• **AVAILABLE RECORDS**
(* ===== verification/Merkle.v ===== *)
(** * Transaction commitment ([consensus/merkle.py])

    [merkle_root] hashes the transaction identifiers pairwise, level by level,
    repeating the last node of an odd level.  The [while] loop is [merkle_loop]
    with the length of the level as its bound. *)

From S2P Require Import Prelude PyOrder PyText Hashes.

(** [level.append(level[-1])] when the length is odd *)
Definition pad_level (level : list bytes) : list bytes :=
  if Nat.odd (length level) then
    match last level with Some x => level ++ [x] | None => level end
  else level.

(** The comprehension over [range(0, len(level), 2)] *)
Fixpoint pair_level (level : list bytes) : list bytes :=
  match level with
  | x :: y :: rest => double_sha256 (x ++ y) :: pair_level rest
  | _ => []
  end.

Fixpoint merkle_loop (fuel : nat) (level : list bytes) : res str :=
  match fuel with
  | O => raise OutOfFuel "merkle levels"
  | S fuel' =>
      match level with
      | [] => raise IndexError "list index out of range"
      | [root] => Ok (hex root)
      | _ => merkle_loop fuel' (pair_level (pad_level level))
      end
  end.

Definition merkle_root (transaction_ids : list str) : res str :=
  match transaction_ids with
  | [] => Ok (hex (double_sha256 []))
  | _ =>
      let* level := mapM fromhex transaction_ids in
      merkle_loop (S (length level)) level
  end.

(** ** Levels *)

Lemma pad_level_even level : Nat.Even (length (pad_level level)).
Proof.
  unfold pad_level. destruct (Nat.odd (length level)) eqn:E.
  - apply Nat.odd_spec in E. destruct (last level) eqn:El.
    + rewrite length_app. simpl. destruct E as [k ->]. exists (S k). lia.
    + apply last_None in El as ->. by exists O.
  - apply Nat.even_spec. by rewrite <- Nat.negb_odd, E.
Qed.

Lemma pair_level_length n level : length level = (2 * n)%nat -> length (pair_level level) = n.
Proof.
  revert level. induction n as [|n IH]; intros level E.
  - by destruct level.
  - destruct level as [|x [|y rest]]; simpl in *; [lia..|]. f_equal. apply IH. lia.
Qed.

Lemma pad_level_length level : (length level <= length (pad_level level) <= S (length level))%nat.
Proof.
  unfold pad_level. destruct (Nat.odd _); [|lia]. destruct (last level); [|lia].
  rewrite length_app. simpl. lia.
Qed.

(** A level of two or more nodes is followed by a shorter, non-empty one. *)
Lemma next_level_length level : (2 <= length level)%nat ->
  (1 <= length (pair_level (pad_level level)) < length level)%nat.
Proof.
  intros H. pose proof (pad_level_length level). destruct (pad_level_even level) as [n E].
  rewrite (pair_level_length n) by done. destruct (pad_level level) eqn:Ep; simpl in *; [lia|].
  unfold pad_level in Ep. destruct (Nat.odd (length level)) eqn:Eo; [lia|].
  apply (f_equal length) in Ep. simpl in Ep. lia.
Qed.

Lemma merkle_loop_total fuel level : (1 <= length level < fuel)%nat ->
  exists root, merkle_loop fuel level = Ok (hex root).
Proof.
  revert level. induction fuel as [|fuel IH]; intros level H; [lia|].
  destruct level as [|x [|y rest]]; [simpl in H; lia|by exists x|].
  apply IH. pose proof (next_level_length (x :: y :: rest)). simpl length in *. lia.
Qed.

(** A level built from the hexadecimal identifiers. *)
Lemma mapM_fromhex_hex (ids : list bytes) : mapM fromhex (hex <$> ids) = Ok ids.
Proof. apply mapM_Forall2, Forall2_fmap_l, Forall2_same_length_lookup_2; [done|]. naive_solver eauto using fromhex_hex. Qed.

Lemma merkle_root_hex ids : ids ≠ [] -> merkle_root (hex <$> ids) = merkle_loop (S (length ids)) ids.
Proof.
  intros Hne. unfold merkle_root. destruct (hex <$> ids) eqn:E; [by destruct ids|].
  rewrite <- E, mapM_fromhex_hex. done.
Qed.

Lemma pad_level_nil_Forall (P : bytes -> Prop) level : Forall P level -> Forall P (pad_level level).
Proof.
  intros H. unfold pad_level. destruct (Nat.odd _); [|done]. destruct (last level) eqn:E; [|done].
  apply Forall_app. split; [done|]. apply Forall_singleton.
  apply last_Some in E as [pre ->]. apply Forall_app in H as [_ H]. by inversion H.
Qed.

Lemma pair_level_digests level : Forall (fun x => length x = 32%nat) (pair_level level).
Proof.
  enough (H : forall n l, (length l <= n)%nat -> Forall (fun x : bytes => length x = 32%nat) (pair_level l)) by eauto.
  induction n as [|n IH]; intros [|x [|y rest]] Hl; simpl in *; try lia; constructor;
    [apply double_sha256_length|apply IH; lia].
Qed.

Lemma merkle_loop_digest fuel level root : Forall (fun x => length x = 32%nat) level ->
  merkle_loop fuel level = Ok root -> length root = 64%nat.
Proof.
  revert level. induction fuel as [|fuel IH]; intros level Hd H; [done|].
  destruct level as [|x [|y rest]]; [done| |].
  - simpl in H. injection H as <-. rewrite hex_length. inversion Hd as [|? ? Hx _]. by rewrite Hx.
  - cbn [merkle_loop] in H. eapply IH; [|exact H]. apply pair_level_digests.
Qed.

(** ** Binding *)

(** The messages hashed while computing a root. *)
Fixpoint pair_messages (level : list bytes) : list bytes :=
  match level with
  | x :: y :: rest => (x ++ y) :: pair_messages rest
  | _ => []
  end.

Fixpoint hashed_messages (fuel : nat) (level : list bytes) : list bytes :=
  match fuel with
  | O => []
  | S fuel' =>
      match level with
      | [] | [_] => []
      | _ => pair_messages (pad_level level) ++ hashed_messages fuel' (pair_level (pad_level level))
      end
  end.

(** Two different messages, hashed for the one root and for the other, with the
    same double SHA-256. *)
Definition collision_among (ms1 ms2 : list bytes) : Prop :=
  exists p q, p ∈ ms1 /\ q ∈ ms2 /\ p ≠ q /\ double_sha256 p = double_sha256 q.

Lemma collision_among_app_l ms1 ms2 ms1' ms2' :
  collision_among ms1 ms2 -> collision_among (ms1 ++ ms1') (ms2 ++ ms2').
Proof. intros (p & q & ? & ? & ?). exists p, q. rewrite !elem_of_app. tauto. Qed.
Lemma collision_among_app_r ms1 ms2 ms1' ms2' :
  collision_among ms1' ms2' -> collision_among (ms1 ++ ms1') (ms2 ++ ms2').
Proof. intros (p & q & ? & ? & ?). exists p, q. rewrite !elem_of_app. tauto. Qed.

Lemma pair_level_binding n : forall l1 l2,
  length l1 = (2 * n)%nat -> length l2 = (2 * n)%nat ->
  Forall (fun x => length x = 32%nat) l1 -> Forall (fun x => length x = 32%nat) l2 ->
  pair_level l1 = pair_level l2 -> l1 = l2 \/ collision_among (pair_messages l1) (pair_messages l2).
Proof.
  induction n as [|n IH]; intros l1 l2 E1 E2 H1 H2 E.
  { left. destruct l1, l2; simpl in *; done || lia. }
  destruct l1 as [|x1 [|y1 l1]], l2 as [|x2 [|y2 l2]]; simpl in E1, E2; try lia.
  simpl in E. injection E as Eh Et. rewrite !Forall_cons in H1, H2. destruct H1 as (Hx1 & Hy1 & H1), H2 as (Hx2 & Hy2 & H2).
  destruct (decide (x1 ++ y1 = x2 ++ y2)) as [Em|Hne].
  2:{ right. exists (x1 ++ y1), (x2 ++ y2). simpl. set_solver. }
  apply app_inj_1 in Em as [-> ->]; [|congruence].
  destruct (IH l1 l2) as [->|(p & q & ? & ? & ?)]; [lia|lia|done..|by left|].
  right. exists p, q. simpl. set_solver.
Qed.

Lemma pad_level_inj l1 l2 : length l1 = length l2 -> pad_level l1 = pad_level l2 -> l1 = l2.
Proof.
  intros El. unfold pad_level. rewrite El. destruct (Nat.odd (length l2)) eqn:Eo; [|done].
  destruct (last l1) eqn:E1, (last l2) eqn:E2; [|apply last_None in E2 as ->; done|apply last_None in E1 as ->; by destruct l2|done].
  by intros [? _]%app_inj_tail.
Qed.

Lemma merkle_loop_binding fuel : forall l1 l2 root,
  length l1 = length l2 ->
  Forall (fun x => length x = 32%nat) l1 -> Forall (fun x => length x = 32%nat) l2 ->
  merkle_loop fuel l1 = Ok root -> merkle_loop fuel l2 = Ok root ->
  l1 = l2 \/ collision_among (hashed_messages fuel l1) (hashed_messages fuel l2).
Proof.
  induction fuel as [|fuel IH]; intros l1 l2 root El D1 D2 H1 H2; [done|].
  destruct l1 as [|x1 [|y1 r1]] eqn:F1, l2 as [|x2 [|y2 r2]] eqn:F2; simpl in El; try lia; try done.
  - simpl in H1, H2. inv_ok. left. f_equal. symmetry. by apply hex_inj.
  - cbn [merkle_loop] in H1, H2. cbn [hashed_messages]. rewrite <- F1, <- F2 in *.
    assert (Ell : length l1 = length l2) by (subst; simpl; lia).
    assert (Epl : length (pad_level l1) = length (pad_level l2)).
    { unfold pad_level. rewrite Ell. destruct (Nat.odd _); [|done].
      destruct (last l1) eqn:L1, (last l2) eqn:L2; rewrite ?length_app; [simpl; lia| | |done].
      - apply last_None in L2. by subst.
      - apply last_None in L1. by subst. }
    destruct (pad_level_even l1) as [n En].
    destruct (IH (pair_level (pad_level l1)) (pair_level (pad_level l2)) root) as [E|C];
      [|apply pair_level_digests..|done|done| |].
    + rewrite !(pair_level_length n); congruence.
    + destruct (pair_level_binding n (pad_level l1) (pad_level l2)) as [E'|C];
        [done|congruence|by apply pad_level_nil_Forall..|done| |].
      * left. by apply pad_level_inj.
      * right. by apply collision_among_app_l.
    + right. by apply collision_among_app_r.
Qed.

(** ** Properties *)

(** The root of any non-empty list of transaction identifiers is defined (the
    level loop ends within as many turns as there are identifiers) and is a
    32-byte hash in hexadecimal. *)
Theorem merkle_root_total (ids : list bytes) :
  Forall (fun x => length x = 32%nat) ids ->
  exists root, merkle_root (hex <$> ids) = Ok root /\ length root = 64%nat.
Proof.
  intros Hd. destruct ids as [|x ids].
  { eexists. split; [done|]. rewrite hex_length, double_sha256_length. done. }
  rewrite merkle_root_hex by done.
  destruct (merkle_loop_total (S (length (x :: ids))) (x :: ids)) as (root & Hr); [simpl; lia|].
  exists (hex root). split; [done|]. by eapply merkle_loop_digest.
Qed.

(** The root binds the transaction list: two blocks with equally many
    transactions and the same Merkle root have the same transaction identifiers,
    or the two computations exhibit a double SHA-256 collision. *)
Theorem merkle_root_binding (ids1 ids2 : list bytes) (root : str) :
  length ids1 = length ids2 ->
  Forall (fun x => length x = 32%nat) ids1 -> Forall (fun x => length x = 32%nat) ids2 ->
  merkle_root (hex <$> ids1) = Ok root -> merkle_root (hex <$> ids2) = Ok root ->
  ids1 = ids2 \/
  collision_among (hashed_messages (S (length ids1)) ids1) (hashed_messages (S (length ids2)) ids2).
Proof.
  intros El D1 D2 H1 H2. destruct ids1 as [|x1 r1], ids2 as [|x2 r2]; simpl in El; try lia; [by left|].
  rewrite merkle_root_hex in H1, H2 by done.
  assert (E : length (x1 :: r1) = length (x2 :: r2)) by (simpl; lia). rewrite <- E in H2 |- *.
  by eapply merkle_loop_binding.
Qed.

Lemma pad_level_dup level x : Nat.odd (length level) = true -> last level = Some x ->
  pad_level (level ++ [x]) = pad_level level.
Proof.
  intros Ho El. unfold pad_level. rewrite Ho, El.
  assert (Nat.odd (length (level ++ [x])) = false) as ->; [|done].
  rewrite length_app, Nat.add_1_r, Nat.odd_succ, <- Nat.negb_odd, Ho. done.
Qed.

Lemma merkle_loop_more fuel fuel' level root : (fuel <= fuel')%nat ->
  merkle_loop fuel level = Ok root -> merkle_loop fuel' level = Ok root.
Proof.
  revert fuel' level. induction fuel as [|fuel IH]; intros fuel' level Hf H; [done|].
  destruct fuel' as [|fuel']; [lia|]. destruct level as [|x [|y rest]]; [done..|].
  cbn [merkle_loop] in *. apply IH; [lia|done].
Qed.

(** C39: Without the length the root does not bind: a list of odd length three or
    more and the same list with its last identifier repeated have the same root,
    so the root alone does not identify a block's transactions. *)
Theorem merkle_root_ambiguous (ids : list bytes) (x : bytes) (root : str) :
  Nat.odd (length ids) = true -> (3 <= length ids)%nat -> last ids = Some x ->
  merkle_root (hex <$> ids) = Ok root -> merkle_root (hex <$> (ids ++ [x])) = Ok root.
Proof.
  intros Ho Hl Elast H. destruct ids as [|i1 [|i2 rest]] eqn:F; simpl in Hl; try lia.
  rewrite merkle_root_hex in H |- * by done. cbn [app] in *.
  assert (Ed : pad_level (i1 :: i2 :: rest ++ [x]) = pad_level (i1 :: i2 :: rest)) by by apply (pad_level_dup (i1 :: i2 :: rest)).
  cbn [merkle_loop] in *. rewrite Ed. eapply merkle_loop_more; [|exact H]. simpl. rewrite length_app. simpl. lia.
Qed.

(** ** Witnesses *)

Definition sample_ids : list bytes := Eval vm_compute in double_sha256 <$> [b "tx-0"; b "tx-1"; b "tx-2"].
Definition sample_root : str := Eval vm_compute in match merkle_root (hex <$> sample_ids) with Ok r => r | Raise _ => [] end.

Lemma sample_ids_digests : Forall (fun x : bytes => length x = 32%nat) sample_ids.
Proof. repeat constructor. Qed.

Lemma merkle_root_total_witness : exists root, merkle_root (hex <$> sample_ids) = Ok root /\ length root = 64%nat.
Proof. apply (merkle_root_total sample_ids). apply sample_ids_digests. Defined.

Lemma merkle_root_binding_witness :
  sample_ids = sample_ids \/ collision_among (hashed_messages 4 sample_ids) (hashed_messages 4 sample_ids).
Proof.
  apply (merkle_root_binding sample_ids sample_ids sample_root);
    [done|apply sample_ids_digests..|vm_compute; reflexivity|vm_compute; reflexivity].
Defined.

Lemma merkle_root_ambiguous_witness :
  merkle_root (hex <$> (sample_ids ++ drop 2 sample_ids)) = Ok sample_root.
Proof.
  apply (merkle_root_ambiguous sample_ids (List.last sample_ids []) sample_root);
    [reflexivity|simpl; lia|reflexivity|vm_compute; reflexivity].
Defined.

• **WHAT TO DO**
Determine how many lines in the entries above contain the word "congruence", and respond with the number alone.

• **TASK RESPONSE**
3